2024-05-17 Sri Lanka Rupee News
2024-05-16
Summary of Yesterday
- Opening:
- Closing:
- Difference of Opening & Closing:
- Daily High:
- Daily Low:
- Difference of Daily High & Low:
Statistical Measures
- Mean:
- Standard Deviation:
Trend
Firstly, the structure of the provided data has been parsed and understood. This dataset depicts a timestamp corresponding to the exchange rates (in LKR), generating a time series data. This analysis will stick closely to the provided data, and will not take into account potential influencing factors such as market opening/closing hours, weekends/holidays, or the release of key financial factors.Overall trend of the exchange rates (LKR)
The LKR exchange rates provided in the data set are remarkably steady across the timeframe, with minor fluctuations observed. The bulk of the data values are hovering around the value of 0.00454. Towards the end of the time series data, starting from 06:25:02, we notice a slight decrease in the rate to 0.00453 which remains unchanged till the end of the time series. This depicts a minor depreciation of currency over the observed time period.

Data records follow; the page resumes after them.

Lemma found_or_first text obj rest :
  found_or (find_element_by_text text obj) rest
  = match find_element_by_text text obj with
    | Some e => Some e
    | None => rest
    end.
Proof.
  unfold found_or. destruct (find_element_by_text text obj) as [e|] eqn:E;
    [|reflexivity].
  apply find_element_sound in E. destruct E as [_ Ht].
  now rewrite (has_text_truthy _ _ Ht).
Qed.

Lemma first_found_complete text l x :
  In x l -> find_element_by_text text x <> None ->
  first_found (find_element_by_text text) l <> None.
Proof.
  induction l as [|y r IH]; simpl; [intros []|].
  intros [->|Hin] Hx; rewrite found_or_first.
  - destruct (find_element_by_text text x); [discriminate|contradiction].
  - destruct (find_element_by_text text y); [discriminate|]. now apply IH.
Qed.

(** [find_element_by_text] misses no element with the text that the three
    keys lead to. *)
Lemma find_element_complete text obj n :
  reach all_keys obj n -> has_str "text" text n = true ->
  find_element_by_text text obj <> None.
Proof.
  intros Hr Ht. induction Hr as [n|kv k v n Hk Hget Hr IH|l v n Hin Hr IH].
  - destruct n as [| | | | |kv]; try discriminate. simpl in *.
    now rewrite Ht.
  - specialize (IH Ht). simpl. rewrite !JsonFacts.with_key_get.
    destruct (match dict_get "text" kv with
              | Some t => Json.eq_str t text
              | None => false
              end); [discriminate|].
    assert (Hstep : forall k' rest,
               found_or match dict_get k' kv with
                        | Some v' => find_element_by_text text v'
                        | None => None
                        end rest
               = match match dict_get k' kv with
                       | Some v' => find_element_by_text text v'
                       | None => None
                       end with
                 | Some e => Some e
                 | None => rest
                 end).
    { intros k' rest. destruct (dict_get k' kv); [apply found_or_first|].
      reflexivity. }
    rewrite !Hstep.
    destruct Hk as [<-|[<-|[<-|[]]]]; rewrite Hget;
      repeat match goal with
             | |- context [match dict_get ?k kv with _ => _ end] =>
                 destruct (dict_get k kv)
             | |- context [match find_element_by_text text ?o with _ => _ end] =>
                 destruct (find_element_by_text text o)
             end; try discriminate; try contradiction.
  - specialize (IH Ht). simpl. eapply first_found_complete; eauto.
Qed.
(** X18. [getUserConversations] writes nothing. When the dates of the
    user's conversations parse, it returns exactly the user's
    conversations of the document read, each once, ordered from the
    latest update to the earliest; those updated at the same time keep
    their stored order. *)
Theorem getUserConversations_sorted (rt : Runtime) (w w1 : World) (d : ConversationData)
    (userId : jsstring) :
  ConversationStorageManager.readData rt w = Some (d, w1) →
  let mine := filter (λ c, LocalConversation.userId c = userId) (conversations d) in
  let updated := λ c, getTime rt (LocalConversation.updatedAt c) in
  Forall (λ c, is_Some (Date_parse rt (LocalConversation.updatedAt c))) mine →
  ∃ result,
    getUserConversations userId rt w = Some (result, w1)
    ∧ result ≡ₚ mine
    ∧ StronglySorted (λ a b, updated b ≤ updated a) result
    ∧ (∀ t, filter (λ c, updated c = t) result = filter (λ c, updated c = t) mine)
    ∧ localStorage w1 = localStorage w
    ∧ setItem_calls w1 = setItem_calls w.
Proof.
  intros Hread mine updated Hdates.
  destruct (readData_frame rt w w1 d Hread) as (Hst & Hcalls & _).
  unfold getUserConversations, bind. rewrite Hread. unfold runtime. fold mine.
  case_decide as Hfew.
  - exists mine. split; [reflexivity|]. split; [reflexivity|].
    split; [|done].
    destruct mine as [|a [|b l]]; [constructor | repeat constructor | simpl in Hfew; lia].
  - apply (proj2 (mapM_is_Some _ _)) in Hdates as [times ->].
    exists (sort_desc updated mine). split; [reflexivity|].
    split; [apply sort_desc_perm|]. split; [apply sort_desc_sorted|].
    split; [intros t; apply sort_desc_stable | done].
Qed.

Identifying Seasonality or Recurring Patterns
Given the granularity of the data (every five minutes), and the relatively stable nature of the exchange rate over this period, there don't appear to be any notable recurring patterns or seasonal trends in this exchange rate within the available data. Longer-term data covering multiple months or years might reveal such patterns, especially when aligning data with economic events or trends. In this data set, however, noteworthy patterns or seasonality is quite elusive due to close-knit data points and short span of data.
Noting any Outliers
The dataset does not display any immediate outliers. All data points fall within the very narrow range of 0.00453 to 0.00454. This narrow range allows for asserting that no significant fluctuations or unexpected occurrences have occurred within this data set regarding the exchange rate.
Please note that these observations are purely data-driven considering provided time-series. To make an accurate prediction or to gauge the impacts of specific events on financial trends, a broader data set with more influencing factors would provide a more comprehensive insight.